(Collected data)
★ ★ ★ ★

Lemma splitlines_line (x : string) :
  one_line x = true → splitlines x = if bool_decide (x = "") then [] else [x].
Proof.
  induction x as [|c x IH]; intros Hx; [done|].
  rewrite one_line_cons in Hx. apply andb_true_iff in Hx as [Hc Hx].
  apply negb_true_iff in Hc. cbn [splitlines]. rewrite Hc, (IH Hx).
  rewrite (bool_decide_eq_false_2 (String c x = "")) by done.
  by case_bool_decide; subst.
Qed.

Lemma join_cons (sep x y : string) (L : list string) :
  join sep (x :: y :: L) = x +:+ sep +:+ join sep (y :: L).
Proof. reflexivity. Qed.

Lemma trim_last_cons (x y : string) (L : list string) :
  trim_last (x :: y :: L) = x :: trim_last (y :: L).
Proof. unfold trim_last. cbn [last removelast]. by case_bool_decide. Qed.

Lemma splitlines_join (L : list string) :
  Forall (λ l, one_line l = true) L → splitlines (join newline L) = trim_last L.
Proof.
  induction L as [|x [|y L] IH]; intros HL.
  - done.
  - inversion HL; subst. cbn [join String.concat]. rewrite splitlines_line by done.
    unfold trim_last. cbn [last removelast].
    rewrite (bool_decide_ext (Some x = Some "") (x = "")) by (split; congruence).
    done.
  - inversion HL; subst. rewrite join_cons, trim_last_cons.
    rewrite splitlines_line_nl by done. by rewrite IH.
Qed.

Lemma splitlines_join_nl (L : list string) :
  Forall (λ l, one_line l = true) L → L ≠ [] →
  splitlines (join newline L +:+ newline) = L.
Proof.
  induction L as [|x [|y L] IH]; intros HL Hne; [done| |].
  - inversion HL; subst. cbn [join String.concat].
    pose proof (splitlines_line_nl x "" H1) as E. by rewrite append_nil_r in E.
  - inversion HL; subst. rewrite join_cons, !append_assoc.
    rewrite splitlines_line_nl by done. by rewrite IH.
Qed.

Lemma join_snoc (L : list string) :
  L ≠ [] → join newline (L ++ [""]) = join newline L +:+ newline.
Proof.
  induction L as [|x [|y L] IH]; intros Hne; [done| |].
  - cbn. by rewrite ?append_nil_r.
  - change ((x :: y :: L) ++ [""]) with (x :: y :: (L ++ [""])).
    rewrite !join_cons, !append_assoc. do 2 f_equal. by apply IH.
Qed.

Lemma join_unlines (L : list string) :
  L ≠ [] → join newline L +:+ newline = unlines L.
Proof.
  induction L as [|x [|y L] IH]; intros Hne; [done| |].
  - cbn. by rewrite ?append_nil_r.
  - rewrite join_cons, !append_assoc. cbn [unlines]. do 2 f_equal. by apply IH.
Qed.

Lemma endswith_line (x : string) : one_line x = true → endswith x newline = false.
Proof.
  induction x as [|c x IH]; intros Hx; [done|].
  rewrite one_line_cons in Hx. apply andb_true_iff in Hx as [Hc Hx].
  cbn [endswith]. rewrite (IH Hx).
  destruct (decide (String c x = newline)) as [[= -> ->]|]; done.
Qed.

Lemma endswith_app_nonempty (a b : string) :
  b ≠ "" → endswith (a +:+ b) newline = endswith b newline.
Proof.
  intros Hb. induction a as [|c a IH]; [done|].
  cbn [String.append endswith]. rewrite IH.
  destruct (decide (String c (a +:+ b) = newline)) as [[= _ H]|]; [|done].
  destruct a; simpl in H; congruence.
Qed.

Lemma join_nil (y : string) (L : list string) :
  join newline (y :: L) = "" → y = "" ∧ L = [].
Proof.
  destruct L as [|z L]; [done|]. rewrite join_cons.
  destruct y; simpl; done.
Qed.

Lemma endswith_join (L : list string) :
  Forall (λ l, one_line l = true) L → last L ≠ Some "" →
  endswith (join newline L) newline = false.
Proof.
  induction L as [|x [|y L] IH]; intros HL Hl; [done| |].
  - inversion HL; subst. by apply endswith_line.
  - inversion HL; subst. rewrite join_cons, <- append_assoc.
    rewrite endswith_app_nonempty.
    + by apply IH.
    + intros [-> ->]%join_nil. done.
Qed.

(** ** The pattern *)

Lemma span_eq (p : ascii → bool) (s : string) :
  s = (span p s).1 +:+ (span p s).2
  ∧ all_chars p (span p s).1 = true
  ∧ ∀ c t, (span p s).2 = String c t → p c = false.
Proof.
  induction s as [|c s (IH1 & IH2 & IH3)]; simpl; [done|].
  destruct (p c) eqn:Hc.
  - destruct (span p s) as [a b]. simpl in *. rewrite Hc, IH2, <- IH1. done.
  - simpl. split; [done|]. split; [done|]. by intros d t [= <- _].
Qed.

★ ★ ★ ★

> **HOW TO COMPLETE THIS TASK**: Exact copies of every record are required.

> **ANSWER BOX**:
Lemma splitlines_line (x : string) :
  one_line x = true → splitlines x = if bool_decide (x = "") then [] else [x].
Proof.
  induction x as [|c x IH]; intros Hx; [done|].
  rewrite one_line_cons in Hx. apply andb_true_iff in Hx as [Hc Hx].
  apply negb_true_iff in Hc. cbn [splitlines]. rewrite Hc, (IH Hx).
  rewrite (bool_decide_eq_false_2 (String c x = "")) by done.
  by case_bool_decide; subst.
Qed.

Lemma join_cons (sep x y : string) (L : list string) :
  join sep (x :: y :: L) = x +:+ sep +:+ join sep (y :: L).
Proof. reflexivity. Qed.

Lemma trim_last_cons (x y : string) (L : list string) :
  trim_last (x :: y :: L) = x :: trim_last (y :: L).
Proof. unfold trim_last. cbn [last removelast]. by case_bool_decide. Qed.

Lemma splitlines_join (L : list string) :
  Forall (λ l, one_line l = true) L → splitlines (join newline L) = trim_last L.
Proof.
  induction L as [|x [|y L] IH]; intros HL.
  - done.
  - inversion HL; subst. cbn [join String.concat]. rewrite splitlines_line by done.
    unfold trim_last. cbn [last removelast].
    rewrite (bool_decide_ext (Some x = Some "") (x = "")) by (split; congruence).
    done.
  - inversion HL; subst. rewrite join_cons, trim_last_cons.
    rewrite splitlines_line_nl by done. by rewrite IH.
Qed.

Lemma splitlines_join_nl (L : list string) :
  Forall (λ l, one_line l = true) L → L ≠ [] →
  splitlines (join newline L +:+ newline) = L.
Proof.
  induction L as [|x [|y L] IH]; intros HL Hne; [done| |].
  - inversion HL; subst. cbn [join String.concat].
    pose proof (splitlines_line_nl x "" H1) as E. by rewrite append_nil_r in E.
  - inversion HL; subst. rewrite join_cons, !append_assoc.
    rewrite splitlines_line_nl by done. by rewrite IH.
Qed.

Lemma join_snoc (L : list string) :
  L ≠ [] → join newline (L ++ [""]) = join newline L +:+ newline.
Proof.
  induction L as [|x [|y L] IH]; intros Hne; [done| |].
  - cbn. by rewrite ?append_nil_r.
  - change ((x :: y :: L) ++ [""]) with (x :: y :: (L ++ [""])).
    rewrite !join_cons, !append_assoc. do 2 f_equal. by apply IH.
Qed.

Lemma join_unlines (L : list string) :
  L ≠ [] → join newline L +:+ newline = unlines L.
Proof.
  induction L as [|x [|y L] IH]; intros Hne; [done| |].
  - cbn. by rewrite ?append_nil_r.
  - rewrite join_cons, !append_assoc. cbn [unlines]. do 2 f_equal. by apply IH.
Qed.

Lemma endswith_line (x : string) : one_line x = true → endswith x newline = false.
Proof.
  induction x as [|c x IH]; intros Hx; [done|].
  rewrite one_line_cons in Hx. apply andb_true_iff in Hx as [Hc Hx].
  cbn [endswith]. rewrite (IH Hx).
  destruct (decide (String c x = newline)) as [[= -> ->]|]; done.
Qed.

Lemma endswith_app_nonempty (a b : string) :
  b ≠ "" → endswith (a +:+ b) newline = endswith b newline.
Proof.
  intros Hb. induction a as [|c a IH]; [done|].
  cbn [String.append endswith]. rewrite IH.
  destruct (decide (String c (a +:+ b) = newline)) as [[= _ H]|]; [|done].
  destruct a; simpl in H; congruence.
Qed.

Lemma join_nil (y : string) (L : list string) :
  join newline (y :: L) = "" → y = "" ∧ L = [].
Proof.
  destruct L as [|z L]; [done|]. rewrite join_cons.
  destruct y; simpl; done.
Qed.

Lemma endswith_join (L : list string) :
  Forall (λ l, one_line l = true) L → last L ≠ Some "" →
  endswith (join newline L) newline = false.
Proof.
  induction L as [|x [|y L] IH]; intros HL Hl; [done| |].
  - inversion HL; subst. by apply endswith_line.
  - inversion HL; subst. rewrite join_cons, <- append_assoc.
    rewrite endswith_app_nonempty.
    + by apply IH.
    + intros [-> ->]%join_nil. done.
Qed.

(** ** The pattern *)

Lemma span_eq (p : ascii → bool) (s : string) :
  s = (span p s).1 +:+ (span p s).2
  ∧ all_chars p (span p s).1 = true
  ∧ ∀ c t, (span p s).2 = String c t → p c = false.
Proof.
  induction s as [|c s (IH1 & IH2 & IH3)]; simpl; [done|].
  destruct (p c) eqn:Hc.
  - destruct (span p s) as [a b]. simpl in *. rewrite Hc, IH2, <- IH1. done.
  - simpl. split; [done|]. split; [done|]. by intros d t [= <- _].
Qed.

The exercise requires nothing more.